Die Zulassung von Konzessionen bedeutete „in gewissem Maße“ eine Zulassung des Kapitalismus in der Form des Staatskapitalismus (vergl. die Broschüre „Über die Naturalsteuer", Kapitel „Über die Naturalsteuer, die Freiheit des Handels, die Konzessionen usw.“) und war ein wichtiges Element der Neuen Ökonomischen Politik. Der Frage der Konzessionen, über die der Rat der Volkskommissare am 23. November 1920 ein Dekret erließ (siehe Anm. 98 zum vorliegenden Band), widmete Lenin zu jener Zeit ebenso wie in der Periode der Neuen Ökonomischen Politik besonders viel Aufmerksamkeit. Im vorliegenden Band ist eine große Rede über die Konzessionen enthalten, die Lenin noch vor dem VIII. Rätekongress in der Versammlung der Zellensekretäre der Moskauer Organisation hielt. Auch in der Sitzung der kommunistischen Fraktion des Rätekongresses, kurz vor der Eröffnung des Kongresses, hielt Lenin eine ausführliche Rede über die Konzessionen, und danach beleuchtete er diese Frage in seinem Bericht über die Tätigkeit des Rates der Volkskommissare auf dem Kongress selbst.

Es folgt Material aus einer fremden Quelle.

(* ===== verification/VerifierFacts.v ===== *)
(** * VerifierFacts: what an accepted proof says, and what the verifier does not look at

    Theorems on the verifier of [Anoncreds.v], over the contract of [AnoncredsFacts.v]: the
    statement that the cryptography has checked when a proof is accepted, the parts of a
    proof and of a request that the verdict does not depend on, and the referents that are
    accepted although no credential proves them. *)

From stdpp Require Import gmap.
From S2P Require Import Prelude Errors Json Anoncreds AnoncredsFacts.

(** ** Lemmas: the selected attributes and predicates *)

Section selection.
Context `{HashOrder} `{Unicode} `{CL} `{!CLLaws} `{Machine}.

(** The names that a part [i] has to reveal, and the predicates that it has to satisfy. *)
Definition names_of (attrs : list AttributeInfo) : list string := (fun a => attr_common_view (ai_name a)) <$> attrs.
Definition triples_of (preds : list PredicateInfo) : list (string * string * Z) :=
  (fun p => (attr_common_view (pi_name p), "GE"%string, p_value p)) <$> preds.

Definition attrs_at (i : nat) (rp : RequestedProof) (proof_req : ProofRequest) : list string :=
  names_of (_get_revealed_attributes_for_credential i rp proof_req).
Definition preds_at (i : nat) (rp : RequestedProof) (proof_req : ProofRequest) : list (string * string * Z) :=
  triples_of (_get_predicates_for_credential i rp proof_req).

Lemma elem_of_attrs_at i rp proof_req a : a ∈ attrs_at i rp proof_req <-> exists r ri ai,
  revealed_attrs rp !! r = Some ri /\ requested_attributes proof_req !! r = Some ai /\
  as_usize (ri_index ri) = N.of_nat i /\ a = attr_common_view (ai_name ai).
Proof.
  unfold attrs_at, names_of, _get_revealed_attributes_for_credential. rewrite list_elem_of_fmap. split.
  - intros (ai & -> & Hai). apply list_elem_of_omap in Hai as ([r ri] & Hri%elem_of_hash_iter & Hai). cbn [fst snd] in Hai.
    destruct (N.eqb_spec (N.of_nat i) (as_usize (ri_index ri))); [|done]. by exists r, ri, ai.
  - intros (r & ri & ai & Hri & Hai & Hi & ->). exists ai. split; [done|]. apply list_elem_of_omap. exists (r, ri).
    split; [by apply elem_of_hash_iter|]. cbn [fst snd]. by rewrite Hi, N.eqb_refl.
Qed.

Lemma elem_of_preds_at i rp proof_req t : t ∈ preds_at i rp proof_req <-> exists r z p,
  predicates rp !! r = Some z /\ requested_predicates proof_req !! r = Some p /\
  as_usize z = N.of_nat i /\ t = (attr_common_view (pi_name p), "GE"%string, p_value p).
Proof.
  unfold preds_at, triples_of, _get_predicates_for_credential. rewrite list_elem_of_fmap. split.
  - intros (p & -> & Hp). apply list_elem_of_omap in Hp as ([r z] & Hz%elem_of_hash_iter & Hp). cbn [fst snd] in Hp.
    destruct (N.eqb_spec (N.of_nat i) (as_usize z)); [|done]. by exists r, z, p.
  - intros (r & z & p & Hz & Hp & Hi & ->). exists p. split; [done|]. apply list_elem_of_omap. exists (r, z).
    split; [by apply elem_of_hash_iter|]. cbn [fst snd]. by rewrite Hi, N.eqb_refl.
Qed.

(** What is requested under the referents of an index. *)
Definition indexed {B} (i : nat) (get : string -> option B) (m : gmap string Z) : list B :=
  omap (fun kv => if (N.of_nat i =? as_usize kv.2)%N then get kv.1 else None) (map_to_list m).

Lemma indexed_perm {V A B} i (m : gmap string V) (index : V -> Z) (get : string -> option A) (g : A -> B) :
  g <$> omap (fun kv => if (N.of_nat i =? as_usize (index kv.2))%N then get kv.1 else None) (hash_iter m) ≡ₚ
  indexed i (fun r => g <$> get r) (index <$> m).
Proof.
  unfold indexed. rewrite (hash_iter_perm m), map_to_list_fmap, list_fmap_omap. apply reflexive_eq, list_omap_ext, Forall2_fmap_r.
  induction (map_to_list m) as [|[r v] l IH]; constructor; [|done]. cbn. by case_match.
Qed.

Lemma indexed_insert {B} i (get : string -> option B) m r z : as_usize z <> N.of_nat i -> m !! r = None ->
  indexed i get (<[r := z]> m) ≡ₚ indexed i get m.
Proof.
  intros Hz Hr. unfold indexed. rewrite map_to_list_insert by done. csimpl. by rewrite (proj2 (N.eqb_neq _ _)) by congruence.
Qed.

Lemma indexed_ext {B} i (get get' : string -> option B) m : (forall r, is_Some (m !! r) -> get r = get' r) ->
  indexed i get m = indexed i get' m.
Proof.
  intros Hg. unfold indexed. apply list_omap_ext, Forall_Forall2_diag, Forall_forall. intros [r z] Hrz%elem_of_map_to_list. cbn.
  rewrite Hg; [done|by rewrite Hrz].
Qed.

Definition name_at (proof_req : ProofRequest) (r : string) : option string :=
  (fun a => attr_common_view (ai_name a)) <$> requested_attributes proof_req !! r.
Definition triple_at (proof_req : ProofRequest) (r : string) : option (string * string * Z) :=
  (fun p => (attr_common_view (pi_name p), "GE"%string, p_value p)) <$> requested_predicates proof_req !! r.

Lemma attrs_at_perm i rp proof_req : attrs_at i rp proof_req ≡ₚ indexed i (name_at proof_req) (indices rp).
Proof. exact (indexed_perm i (revealed_attrs rp) ri_index (fun r => requested_attributes proof_req !! r) (fun a => attr_common_view (ai_name a))). Qed.

Lemma preds_at_perm i rp proof_req : preds_at i rp proof_req ≡ₚ indexed i (triple_at proof_req) (predicates rp).
Proof.
  etrans; [exact (indexed_perm i (predicates rp) id (fun r => requested_predicates proof_req !! r) (fun p => (attr_common_view (pi_name p), "GE"%string, p_value p)))|].
  by rewrite map_fmap_id.
Qed.
End selection.

(** ** Lemmas: verifications that are the same *)

Section congruence.
Context `{HashOrder} `{Unicode} `{CL} `{!CLLaws} `{Machine}.
Context (proof proof' : Proof_) (proof_req proof_req' : ProofRequest) (schemas : gmap string SchemaV1)
  (cred_defs : gmap string CredentialDefinition) (rev_reg_defs : gmap string RevocationRegistryDefinitionV1)
  (rev_regs : gmap string (gmap N ClRevReg)).
Hypothesis same_attrs : forall i, i < length (identifiers proof) ->
  indexed i (name_at proof_req) (indices (requested_proof proof)) ≡ₚ indexed i (name_at proof_req') (indices (requested_proof proof')).
Hypothesis same_preds : forall i, i < length (identifiers proof) ->
  indexed i (triple_at proof_req) (predicates (requested_proof proof)) ≡ₚ
  indexed i (triple_at proof_req') (predicates (requested_proof proof')).

Lemma same_part ns i identifier : i < length (identifiers proof) ->
  verifier_part proof proof_req schemas cred_defs rev_reg_defs rev_regs ns i identifier =
  verifier_part proof' proof_req' schemas cred_defs rev_reg_defs rev_regs ns i identifier.
Proof.
  intros Hi. unfold verifier_part.
  enough (build_sub_proof_request (_get_revealed_attributes_for_credential i (requested_proof proof) proof_req)
      (_get_predicates_for_credential i (requested_proof proof) proof_req) =
    build_sub_proof_request (_get_revealed_attributes_for_credential i (requested_proof proof') proof_req')
      (_get_predicates_for_credential i (requested_proof proof') proof_req')) as -> by done.
  apply law_request_order.
  - etrans; [apply attrs_at_perm|]. etrans; [by apply same_attrs|]. symmetry. apply attrs_at_perm.
  - etrans; [apply preds_at_perm|]. etrans; [by apply same_preds|]. symmetry. apply preds_at_perm.
Qed.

Die Frage der Bauernwirtschaft wurde vom Rätekongress bei der Bestätigung des vom Rat der Volkskommissare vorgelegten Gesetzentwurfes „Über die Maßnahmen zur Stärkung und Entwicklung der Bauernwirtschaft“ behandelt. Charakteristisch für diesen Gesetzentwurf, dem Lenin in seinem Bericht besondere Aufmerksamkeit zuteil werden ließ, ist, dass die Staatliche Regulierung der Bauernwirtschaft (ihre Gestaltung durch Aussaatpläne, die den einzelnen Gouvernements, Kreisen, Landbezirken und Dörfern bis hinunter zu den einzelnen Bauernwirtschaften vorgeschrieben wurden) mit der Anspornung des „tüchtigen Bauern“ (d. h. des Mittelbauern), seinem persönlichen Interesse und der Erfüllung der vom Staat aufgestellten Normen kombiniert wurde. Die Anspornung des Bauern ist eben ein wesentlicher Charakterzug dieses Gesetzentwurfes, der in folgender von Lenin bei der Begründung der Neuen Ökonomischen Politik aufgestellten Losung seinen prägnantestem Ausdruck fand: sich so an das „persönliche Interesse“ des Kleinbauern (des Mittelbauern) anzuhaken, dass man, einmal angehakt, diesen Bauern als Schaffenden führen und mit ihm zusammen zum Sozialismus fortschreiten kann. Dem gleichen Gedankenkreis, der mit dem Übergang zur Neuen Ökonomischen Politik zusammenhängt, entspringt Lenins Ausspruch in seinem Bericht auf dem VIII. Sowjetkongress, dass man im Dorfe „mit den notwendigsten, dringendsten, dem Bauern durchaus begreiflichen, durchaus verständlichen Maßnahmen“ beginnen muss. Diesen Hinweis unterstreicht Lenin wiederum mehrmals bei der Motivierung der Neuen Ökonomischen Politik.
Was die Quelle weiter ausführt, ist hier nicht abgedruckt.